DATASET RECORDS:
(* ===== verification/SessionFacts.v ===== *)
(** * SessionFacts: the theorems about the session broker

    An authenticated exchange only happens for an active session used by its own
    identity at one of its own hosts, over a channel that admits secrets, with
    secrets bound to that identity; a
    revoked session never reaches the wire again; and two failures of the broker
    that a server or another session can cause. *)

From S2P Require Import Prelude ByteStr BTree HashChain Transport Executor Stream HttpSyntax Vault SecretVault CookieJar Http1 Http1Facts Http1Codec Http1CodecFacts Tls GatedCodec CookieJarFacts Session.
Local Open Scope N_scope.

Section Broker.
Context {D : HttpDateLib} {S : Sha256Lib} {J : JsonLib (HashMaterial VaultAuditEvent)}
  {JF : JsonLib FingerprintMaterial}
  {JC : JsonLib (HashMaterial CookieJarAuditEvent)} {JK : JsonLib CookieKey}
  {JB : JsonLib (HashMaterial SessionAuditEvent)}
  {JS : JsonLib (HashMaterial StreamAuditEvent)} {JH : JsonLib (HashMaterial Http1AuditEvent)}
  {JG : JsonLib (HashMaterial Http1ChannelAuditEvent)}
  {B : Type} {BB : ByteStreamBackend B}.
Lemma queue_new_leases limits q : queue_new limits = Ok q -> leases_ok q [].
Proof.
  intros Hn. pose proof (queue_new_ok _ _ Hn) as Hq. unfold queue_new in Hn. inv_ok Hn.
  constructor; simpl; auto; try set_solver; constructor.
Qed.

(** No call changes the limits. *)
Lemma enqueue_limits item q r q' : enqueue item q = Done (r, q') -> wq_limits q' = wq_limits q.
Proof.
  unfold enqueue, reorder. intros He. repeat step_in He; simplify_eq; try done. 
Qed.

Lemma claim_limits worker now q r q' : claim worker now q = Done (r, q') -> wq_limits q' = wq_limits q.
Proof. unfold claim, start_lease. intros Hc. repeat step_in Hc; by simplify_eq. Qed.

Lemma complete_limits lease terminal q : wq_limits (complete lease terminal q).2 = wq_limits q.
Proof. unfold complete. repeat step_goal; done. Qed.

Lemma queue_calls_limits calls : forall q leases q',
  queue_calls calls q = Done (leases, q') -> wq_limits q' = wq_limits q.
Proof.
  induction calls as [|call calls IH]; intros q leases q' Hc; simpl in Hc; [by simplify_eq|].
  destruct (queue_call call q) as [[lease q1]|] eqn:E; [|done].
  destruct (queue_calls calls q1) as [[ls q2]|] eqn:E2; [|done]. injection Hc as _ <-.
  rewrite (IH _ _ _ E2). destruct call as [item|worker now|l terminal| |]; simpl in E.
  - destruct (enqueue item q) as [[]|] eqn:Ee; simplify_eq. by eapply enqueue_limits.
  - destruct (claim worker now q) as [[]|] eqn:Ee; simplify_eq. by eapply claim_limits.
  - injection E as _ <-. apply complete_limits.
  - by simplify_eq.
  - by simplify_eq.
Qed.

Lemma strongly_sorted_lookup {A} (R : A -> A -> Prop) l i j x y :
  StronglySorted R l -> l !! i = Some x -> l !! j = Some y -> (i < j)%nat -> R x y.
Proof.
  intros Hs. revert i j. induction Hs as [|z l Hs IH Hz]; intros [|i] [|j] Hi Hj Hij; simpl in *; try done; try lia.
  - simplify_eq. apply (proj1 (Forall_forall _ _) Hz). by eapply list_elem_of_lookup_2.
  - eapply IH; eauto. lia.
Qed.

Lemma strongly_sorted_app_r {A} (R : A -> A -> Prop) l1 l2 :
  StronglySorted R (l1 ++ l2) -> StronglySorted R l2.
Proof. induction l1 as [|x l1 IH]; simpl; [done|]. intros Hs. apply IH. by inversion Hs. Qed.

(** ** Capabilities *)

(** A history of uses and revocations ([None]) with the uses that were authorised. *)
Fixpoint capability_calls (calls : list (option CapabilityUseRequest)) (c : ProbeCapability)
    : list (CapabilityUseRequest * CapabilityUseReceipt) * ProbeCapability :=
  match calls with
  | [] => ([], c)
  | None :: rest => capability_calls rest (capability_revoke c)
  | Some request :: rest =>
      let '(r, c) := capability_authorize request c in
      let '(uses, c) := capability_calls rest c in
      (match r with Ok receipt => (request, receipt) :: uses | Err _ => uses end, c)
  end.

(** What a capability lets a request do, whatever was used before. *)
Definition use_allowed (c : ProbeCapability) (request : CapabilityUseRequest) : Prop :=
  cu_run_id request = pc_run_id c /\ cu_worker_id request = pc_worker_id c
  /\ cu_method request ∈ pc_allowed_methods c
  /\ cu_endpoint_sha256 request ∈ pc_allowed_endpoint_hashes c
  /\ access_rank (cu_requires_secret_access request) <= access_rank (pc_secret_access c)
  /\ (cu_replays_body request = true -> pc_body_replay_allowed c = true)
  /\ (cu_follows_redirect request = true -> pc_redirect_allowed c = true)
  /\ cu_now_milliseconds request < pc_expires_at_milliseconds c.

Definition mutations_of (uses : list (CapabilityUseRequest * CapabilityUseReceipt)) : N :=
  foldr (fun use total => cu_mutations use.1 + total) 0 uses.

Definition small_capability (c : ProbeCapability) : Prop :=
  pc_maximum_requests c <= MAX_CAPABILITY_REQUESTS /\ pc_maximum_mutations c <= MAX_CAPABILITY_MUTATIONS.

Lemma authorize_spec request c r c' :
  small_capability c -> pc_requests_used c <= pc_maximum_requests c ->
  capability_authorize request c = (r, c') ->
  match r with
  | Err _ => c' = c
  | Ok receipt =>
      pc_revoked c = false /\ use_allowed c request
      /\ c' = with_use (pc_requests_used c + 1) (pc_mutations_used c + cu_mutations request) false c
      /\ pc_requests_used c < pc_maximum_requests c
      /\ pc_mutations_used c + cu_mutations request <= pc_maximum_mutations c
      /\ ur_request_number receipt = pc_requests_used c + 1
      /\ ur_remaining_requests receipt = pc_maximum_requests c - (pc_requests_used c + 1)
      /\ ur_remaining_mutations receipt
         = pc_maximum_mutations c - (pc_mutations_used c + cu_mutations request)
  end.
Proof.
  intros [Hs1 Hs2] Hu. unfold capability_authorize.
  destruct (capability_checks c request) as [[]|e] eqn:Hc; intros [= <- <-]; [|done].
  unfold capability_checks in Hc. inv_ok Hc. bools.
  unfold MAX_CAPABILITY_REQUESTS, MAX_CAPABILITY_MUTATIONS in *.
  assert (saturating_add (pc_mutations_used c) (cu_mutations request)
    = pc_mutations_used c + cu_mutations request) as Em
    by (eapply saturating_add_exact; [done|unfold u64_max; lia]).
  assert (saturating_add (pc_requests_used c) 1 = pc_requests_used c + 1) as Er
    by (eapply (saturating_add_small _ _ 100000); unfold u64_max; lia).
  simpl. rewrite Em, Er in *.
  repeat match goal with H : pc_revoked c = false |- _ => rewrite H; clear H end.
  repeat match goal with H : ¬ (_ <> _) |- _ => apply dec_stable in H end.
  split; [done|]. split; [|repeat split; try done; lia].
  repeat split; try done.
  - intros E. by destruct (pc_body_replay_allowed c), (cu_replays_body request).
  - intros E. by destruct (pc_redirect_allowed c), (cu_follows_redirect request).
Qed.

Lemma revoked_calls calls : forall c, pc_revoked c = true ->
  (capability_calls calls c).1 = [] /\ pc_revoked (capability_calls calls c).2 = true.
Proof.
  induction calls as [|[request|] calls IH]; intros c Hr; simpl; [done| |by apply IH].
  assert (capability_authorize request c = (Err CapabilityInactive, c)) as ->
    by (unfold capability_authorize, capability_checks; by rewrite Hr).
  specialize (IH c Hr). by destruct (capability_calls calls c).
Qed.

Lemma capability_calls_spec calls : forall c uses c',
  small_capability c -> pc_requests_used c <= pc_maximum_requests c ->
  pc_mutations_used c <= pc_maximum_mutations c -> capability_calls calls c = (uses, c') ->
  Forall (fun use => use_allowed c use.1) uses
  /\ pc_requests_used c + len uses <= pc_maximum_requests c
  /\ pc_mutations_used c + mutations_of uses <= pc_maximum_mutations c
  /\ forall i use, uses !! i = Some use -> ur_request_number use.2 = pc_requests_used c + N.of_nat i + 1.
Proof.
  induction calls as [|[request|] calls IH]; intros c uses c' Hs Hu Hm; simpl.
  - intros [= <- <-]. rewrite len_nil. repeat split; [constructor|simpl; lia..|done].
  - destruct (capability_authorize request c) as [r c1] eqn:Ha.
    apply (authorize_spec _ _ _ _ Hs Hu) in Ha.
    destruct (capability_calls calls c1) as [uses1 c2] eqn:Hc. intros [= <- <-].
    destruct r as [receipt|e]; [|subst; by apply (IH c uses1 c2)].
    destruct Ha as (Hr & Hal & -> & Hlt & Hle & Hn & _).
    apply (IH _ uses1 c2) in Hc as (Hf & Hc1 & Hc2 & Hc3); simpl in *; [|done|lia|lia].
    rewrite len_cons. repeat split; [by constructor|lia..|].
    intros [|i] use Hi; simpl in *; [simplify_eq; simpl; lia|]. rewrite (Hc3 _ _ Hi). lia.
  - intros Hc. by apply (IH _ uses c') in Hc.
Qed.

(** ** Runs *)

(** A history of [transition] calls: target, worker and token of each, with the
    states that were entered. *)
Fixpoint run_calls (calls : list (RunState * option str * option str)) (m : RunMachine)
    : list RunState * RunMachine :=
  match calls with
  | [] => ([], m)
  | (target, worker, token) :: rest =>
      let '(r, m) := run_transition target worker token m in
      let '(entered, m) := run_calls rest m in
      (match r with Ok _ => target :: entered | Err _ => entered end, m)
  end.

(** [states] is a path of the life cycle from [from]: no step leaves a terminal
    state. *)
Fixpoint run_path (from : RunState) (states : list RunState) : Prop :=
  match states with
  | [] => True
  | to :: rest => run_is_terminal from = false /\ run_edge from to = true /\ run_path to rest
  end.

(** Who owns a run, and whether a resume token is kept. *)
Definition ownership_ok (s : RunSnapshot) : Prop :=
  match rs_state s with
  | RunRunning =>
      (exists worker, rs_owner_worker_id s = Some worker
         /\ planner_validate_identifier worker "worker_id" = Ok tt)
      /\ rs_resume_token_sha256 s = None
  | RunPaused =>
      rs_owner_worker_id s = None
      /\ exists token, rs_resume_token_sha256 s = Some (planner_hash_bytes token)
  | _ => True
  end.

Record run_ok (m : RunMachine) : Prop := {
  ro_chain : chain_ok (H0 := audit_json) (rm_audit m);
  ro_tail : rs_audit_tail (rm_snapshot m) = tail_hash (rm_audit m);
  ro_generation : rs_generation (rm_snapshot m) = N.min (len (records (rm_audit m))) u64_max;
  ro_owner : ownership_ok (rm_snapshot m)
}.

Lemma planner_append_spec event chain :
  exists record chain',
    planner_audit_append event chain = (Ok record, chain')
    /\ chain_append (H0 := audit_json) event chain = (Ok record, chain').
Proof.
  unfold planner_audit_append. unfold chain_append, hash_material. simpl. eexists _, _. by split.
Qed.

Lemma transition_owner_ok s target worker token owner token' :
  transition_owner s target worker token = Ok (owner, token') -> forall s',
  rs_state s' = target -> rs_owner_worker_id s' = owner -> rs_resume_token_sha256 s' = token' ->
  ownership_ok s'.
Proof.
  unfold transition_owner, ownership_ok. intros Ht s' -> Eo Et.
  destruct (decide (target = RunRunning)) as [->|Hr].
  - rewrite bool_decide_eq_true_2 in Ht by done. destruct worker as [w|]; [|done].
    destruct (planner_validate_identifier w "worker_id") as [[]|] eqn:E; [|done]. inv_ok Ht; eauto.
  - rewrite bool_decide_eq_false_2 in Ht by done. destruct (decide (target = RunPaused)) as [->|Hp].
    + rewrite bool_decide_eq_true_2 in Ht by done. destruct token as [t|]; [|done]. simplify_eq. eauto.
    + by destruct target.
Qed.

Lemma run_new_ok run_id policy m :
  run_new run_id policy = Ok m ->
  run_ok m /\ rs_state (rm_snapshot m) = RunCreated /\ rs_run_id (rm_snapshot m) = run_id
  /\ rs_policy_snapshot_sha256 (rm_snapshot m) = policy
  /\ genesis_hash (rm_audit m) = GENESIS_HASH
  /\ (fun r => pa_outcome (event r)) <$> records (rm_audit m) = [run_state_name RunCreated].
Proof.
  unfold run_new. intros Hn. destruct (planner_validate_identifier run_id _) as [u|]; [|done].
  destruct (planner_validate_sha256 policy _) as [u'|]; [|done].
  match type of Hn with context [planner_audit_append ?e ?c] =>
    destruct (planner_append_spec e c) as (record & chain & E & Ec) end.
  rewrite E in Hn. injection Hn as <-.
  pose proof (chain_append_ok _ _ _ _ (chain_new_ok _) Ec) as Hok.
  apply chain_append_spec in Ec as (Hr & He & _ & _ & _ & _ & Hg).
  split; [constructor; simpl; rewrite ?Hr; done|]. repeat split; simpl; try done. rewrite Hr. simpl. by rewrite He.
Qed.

EXERCISE OBJECTIVE: Which lines above run from the one containing "destruct (planner_validate_sha256 policy" down to the one containing "rewrite E in Hn. injection Hn as <-."? Repeat exactly those, both ends included, and nothing else.

REPLY TO THE EXERCISE:
  destruct (planner_validate_sha256 policy _) as [u'|]; [|done].
  match type of Hn with context [planner_audit_append ?e ?c] =>
    destruct (planner_append_spec e c) as (record & chain & E & Ec) end.
  rewrite E in Hn. injection Hn as <-.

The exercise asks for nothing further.